[Saved data entries]
====================

Lemma collect_sorted_inv (value : Element -> option Z) (parse : Element -> outcome Z)
    (items : list Element) (l : list Z) :
  (forall item,
     match value item with
     | Some z => parse item = Return z
     | None => exists e, parse item = Raise e
     end) ->
  (all <- collect parse items [] ;; Return (sorted all)) = Return l ->
  l = sorted (present_values value items).
Proof.
  intros Hspec. destruct (collect parse items []) as [zs|e|] eqn:Hc; simpl; try discriminate.
  intros H. injection H as <-.
  apply (collect_values_inv value parse Hspec) in Hc.
  now rewrite (present_values_all value items zs Hc).
Qed.

Lemma extracted_sorted_ids (dev : Device) (intf : string) (ids l : list Z) :
  extracted dev intf ids l -> l = sorted ids.
Proof.
  intros [l' H|l' Hstyle H|l' Hstyle Hone H|instances l' Hinst _ H|instances l' Hinst _ H].
  - rewrite get_int_units_collect in H.
    now apply (collect_sorted_inv unit_number unit_outcome _ _ unit_outcome_spec).
  - rewrite (get_int_vlans_classic dev intf Hstyle) in H.
    now apply (collect_sorted_inv vlan_number vlan_outcome _ _ vlan_outcome_spec).
  - rewrite (get_int_vlans_switch dev intf Hstyle) in H.
    apply (collect_sorted_inv tagid_number tagid_outcome _ _ tagid_outcome_spec) in H.
    rewrite H. f_equal. unfold visited_members.
    destruct (vlan_member_lists dev intf) as [|x [|y xs]]; try discriminate.
    simpl. now rewrite app_nil_r.
  - rewrite (get_rts_values dev instances Hinst) in H. congruence.
  - rewrite (get_rds_values dev instances Hinst) in H. congruence.
Qed.

(** C9, as amended: an extraction returns the identifiers its records carry
    in ascending order, each as many times as records carry it; so the list
    returned consists of pairwise distinct integers exactly when the
    identifiers of the records are pairwise distinct, and of non-negative
    integers exactly when those are non-negative. *)
Theorem extraction_keeps_identifiers (dev : Device) (intf : string) (ids l : list Z) :
  extracted dev intf ids l ->
  Sorted Z.le l /\
  Permutation l ids /\
  (forall z, count_occ Z.eq_dec l z = count_occ Z.eq_dec ids z) /\
  (NoDup l <-> NoDup ids) /\
  (Forall (Z.le 0) l <-> Forall (Z.le 0) ids).
Proof.
  intros Hex. apply extracted_sorted_ids in Hex. subst l.
  pose proof (sorted_perm ids) as Hp.
  split; [apply sorted_Sorted|]. split; [exact Hp|]. split; [|split].
  - intros z. now apply (Permutation_count_occ Z.eq_dec).
  - split; apply Permutation_NoDup; [exact Hp | apply Permutation_sym; exact Hp].
  - split; apply Permutation_Forall; [exact Hp | apply Permutation_sym; exact Hp].
Qed.

Lemma extraction_keeps_identifiers_witness :
  Sorted Z.le [27; 27] /\
  Permutation [27; 27] [27; 27] /\
  (forall z, count_occ Z.eq_dec [27; 27] z = count_occ Z.eq_dec [27; 27] z) /\
  (NoDup [27; 27] <-> NoDup [27; 27]) /\
  (Forall (Z.le 0) [27; 27] <-> Forall (Z.le 0) [27; 27]).
Proof.
  apply (extraction_keeps_identifiers Examples.extranet "ge-0/2/5" [27; 27] [27; 27]).
  apply (extracted_rts Examples.extranet "ge-0/2/5"
           (mkElement "routing-instances" None
              [Examples.instance "red"
                 [Examples.vrf_target "target:64512:27";
                  Examples.route_distinguisher "10.92.0.1:27"];
               Examples.instance "red-mgmt"
                 [Examples.vrf_target "target:64512:27";
                  Examples.route_distinguisher "10.92.0.1:28"]])
           [27; 27]).
  - vm_compute. reflexivity.
  - cbn [children]. all_legible.
  - vm_compute. reflexivity.
Defined.

(** C9 as stated fails: two routing instances that share a route target
    make [get_rts] return that target twice. *)
Lemma shared_target_returned_twice :
  get_rts Examples.extranet = Return [27; 27] /\ ~ NoDup [27; 27].
Proof.
  split; [vm_compute; reflexivity|].
  intros H. inversion H as [|x l Hnotin _]. apply Hnotin. now left.
Qed.

(** With two member lists in the reply the SWITCH branch visits every
    member twice. *)
Lemma stacked_switch_vlans :
  get_int_vlans Examples.stacked_switch "ge-0/2/5" = Return [100; 100; 200; 200].
Proof. vm_compute. reflexivity. Qed.

(** ** The unit that carries a VLAN *)






(** C7 at the failing input: no unit of ge-0/2/5 carries VLAN 9999;
    [find_unit_for_vlan_lo] raises [UnboundLocalError], and
    [find_unit_for_vlan] returns the [None] of a function that ends without
    a [return]. *)
Theorem find_unit_for_vlan_lo_miss_raises :
  find_unit_for_vlan_lo Examples.router "ge-0/2/5" "9999" = Raise UnboundLocalError /\
  find_unit_for_vlan Examples.router "ge-0/2/5" "9999" = Return None.
Proof. split; vm_compute; reflexivity. Qed.

(** C8 at the failing input: units 2003 and 2004 both carry VLAN 2001;
    [find_unit_for_vlan] returns the unit of the first of them,
    [find_unit_for_vlan_lo] that of the last. *)
Theorem find_unit_for_vlan_lo_returns_last_match :
  find_unit_for_vlan Examples.qinq_router "ge-0/2/5" "2001" = Return (Some "2003") /\
  find_unit_for_vlan_lo Examples.qinq_router "ge-0/2/5" "2001"
  = Return ("2004", Some "10.1.1.1").
Proof. split; vm_compute; reflexivity. Qed.

(** * Further properties *)

(** ** Is a value in use? *)

Lemma collect_has_fuel {A : Type} (parse : A -> outcome Z) (items : list A) (acc : list Z) :
  (forall x, parse x <> OutOfFuel) -> collect parse items acc <> OutOfFuel.
Proof.
  intros Hfuel. revert acc. unfold collect.
  induction items as [|x items IH]; intros acc; simpl; [discriminate|].
  destruct (parse x) as [z|e|] eqn:Hx; simpl.
  - apply IH.
  - discriminate.
  - now apply Hfuel in Hx.
Qed.

Lemma get_int_units_has_fuel (dev : Device) (intf : string) :
  get_int_units dev intf <> OutOfFuel.
Proof.
  rewrite get_int_units_collect.
  pose proof (collect_has_fuel unit_outcome (logical_interfaces dev intf) []
                (parse_has_fuel unit_number unit_outcome unit_outcome_spec)) as H.
  destruct (collect unit_outcome (logical_interfaces dev intf) []); simpl;
    [discriminate | discriminate | contradiction].
Qed.

Lemma contains_sorted_present {A : Type} (value : A -> option Z) (items : list A) (n : Z) :
  contains (sorted (present_values value items)) n = true <->
  exists item, In item items /\ value item = Some n.
Proof. now rewrite contains_In, in_sorted, in_present_values. Qed.

(** [is_unit_int] answers whether some logical interface of the reply has
    the unit number written in [unit]. *)
Theorem is_unit_int_membership (dev : Device) (intf unit : string) (n : Z) :
  Forall (fun item => unit_number item <> None) (logical_interfaces dev intf) ->
  Str.parse_int unit = Some n ->
  exists b,
    is_unit_int dev intf unit = Return b /\
    (b = true <->
     exists item, In item (logical_interfaces dev intf) /\ unit_number item = Some n).
Proof.
  intros Hwf Hn. unfold is_unit_int.
  rewrite (get_int_units_values dev intf _ (all_present_values _ _ Hwf)). simpl.
  unfold int_of_str. rewrite Hn. simpl.
  eexists. split; [reflexivity | apply contains_sorted_present].
Qed.

Lemma is_unit_int_membership_witness :
  exists b,
    is_unit_int Examples.router "ge-0/2/5" " 2001" = Return b /\
    (b = true <->
     exists item, In item (logical_interfaces Examples.router "ge-0/2/5") /\
                  unit_number item = Some 2001).
Proof.
  apply (is_unit_int_membership Examples.router "ge-0/2/5" " 2001" 2001).
  - apply all_valued. vm_compute. reflexivity.
  - vm_compute. reflexivity.
Defined.

(** On a CLASSIC device [is_vlan_int] answers whether some logical interface
    of the reply carries the VLAN written in [vlan]. *)
Theorem is_vlan_int_membership (dev : Device) (intf vlan : string) (n : Z) :
  facts dev "ifd_style" = "CLASSIC" ->
  Forall (fun item => vlan_number item <> None) (logical_interfaces dev intf) ->
  Str.parse_int vlan = Some n ->
  exists b,
    is_vlan_int dev intf vlan = Return b /\
    (b = true <->
     exists item, In item (logical_interfaces dev intf) /\ vlan_number item = Some n).
Proof.
  intros Hstyle Hwf Hn. unfold is_vlan_int.
  rewrite (get_int_vlans_classic_values dev intf Hstyle Hwf). simpl.
  unfold int_of_str. rewrite Hn. simpl.
  eexists. split; [reflexivity | apply contains_sorted_present].
Qed.

Lemma is_vlan_int_membership_witness :
  exists b,
    is_vlan_int Examples.qinq_router "ge-0/2/5" "2001" = Return b /\
    (b = true <->
     exists item, In item (logical_interfaces Examples.qinq_router "ge-0/2/5") /\
                  vlan_number item = Some 2001).
Proof.
  apply (is_vlan_int_membership Examples.qinq_router "ge-0/2/5" "2001" 2001).
  - reflexivity.
  - apply all_valued. vm_compute. reflexivity.
  - vm_compute. reflexivity.
Defined.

====================

**TASK DESCRIPTION**
Using only the entries above, output the line with "l = sorted (present_values value items).", the line with "Permutation [27; 27] [27; 27] /\", and all lines between them, exactly as they stand.

**ANSWER SPACE**
  l = sorted (present_values value items).
Proof.
  intros Hspec. destruct (collect parse items []) as [zs|e|] eqn:Hc; simpl; try discriminate.
  intros H. injection H as <-.
  apply (collect_values_inv value parse Hspec) in Hc.
  now rewrite (present_values_all value items zs Hc).
Qed.

Lemma extracted_sorted_ids (dev : Device) (intf : string) (ids l : list Z) :
  extracted dev intf ids l -> l = sorted ids.
Proof.
  intros [l' H|l' Hstyle H|l' Hstyle Hone H|instances l' Hinst _ H|instances l' Hinst _ H].
  - rewrite get_int_units_collect in H.
    now apply (collect_sorted_inv unit_number unit_outcome _ _ unit_outcome_spec).
  - rewrite (get_int_vlans_classic dev intf Hstyle) in H.
    now apply (collect_sorted_inv vlan_number vlan_outcome _ _ vlan_outcome_spec).
  - rewrite (get_int_vlans_switch dev intf Hstyle) in H.
    apply (collect_sorted_inv tagid_number tagid_outcome _ _ tagid_outcome_spec) in H.
    rewrite H. f_equal. unfold visited_members.
    destruct (vlan_member_lists dev intf) as [|x [|y xs]]; try discriminate.
    simpl. now rewrite app_nil_r.
  - rewrite (get_rts_values dev instances Hinst) in H. congruence.
  - rewrite (get_rds_values dev instances Hinst) in H. congruence.
Qed.

(** C9, as amended: an extraction returns the identifiers its records carry
    in ascending order, each as many times as records carry it; so the list
    returned consists of pairwise distinct integers exactly when the
    identifiers of the records are pairwise distinct, and of non-negative
    integers exactly when those are non-negative. *)
Theorem extraction_keeps_identifiers (dev : Device) (intf : string) (ids l : list Z) :
  extracted dev intf ids l ->
  Sorted Z.le l /\
  Permutation l ids /\
  (forall z, count_occ Z.eq_dec l z = count_occ Z.eq_dec ids z) /\
  (NoDup l <-> NoDup ids) /\
  (Forall (Z.le 0) l <-> Forall (Z.le 0) ids).
Proof.
  intros Hex. apply extracted_sorted_ids in Hex. subst l.
  pose proof (sorted_perm ids) as Hp.
  split; [apply sorted_Sorted|]. split; [exact Hp|]. split; [|split].
  - intros z. now apply (Permutation_count_occ Z.eq_dec).
  - split; apply Permutation_NoDup; [exact Hp | apply Permutation_sym; exact Hp].
  - split; apply Permutation_Forall; [exact Hp | apply Permutation_sym; exact Hp].
Qed.

Lemma extraction_keeps_identifiers_witness :
  Sorted Z.le [27; 27] /\
  Permutation [27; 27] [27; 27] /\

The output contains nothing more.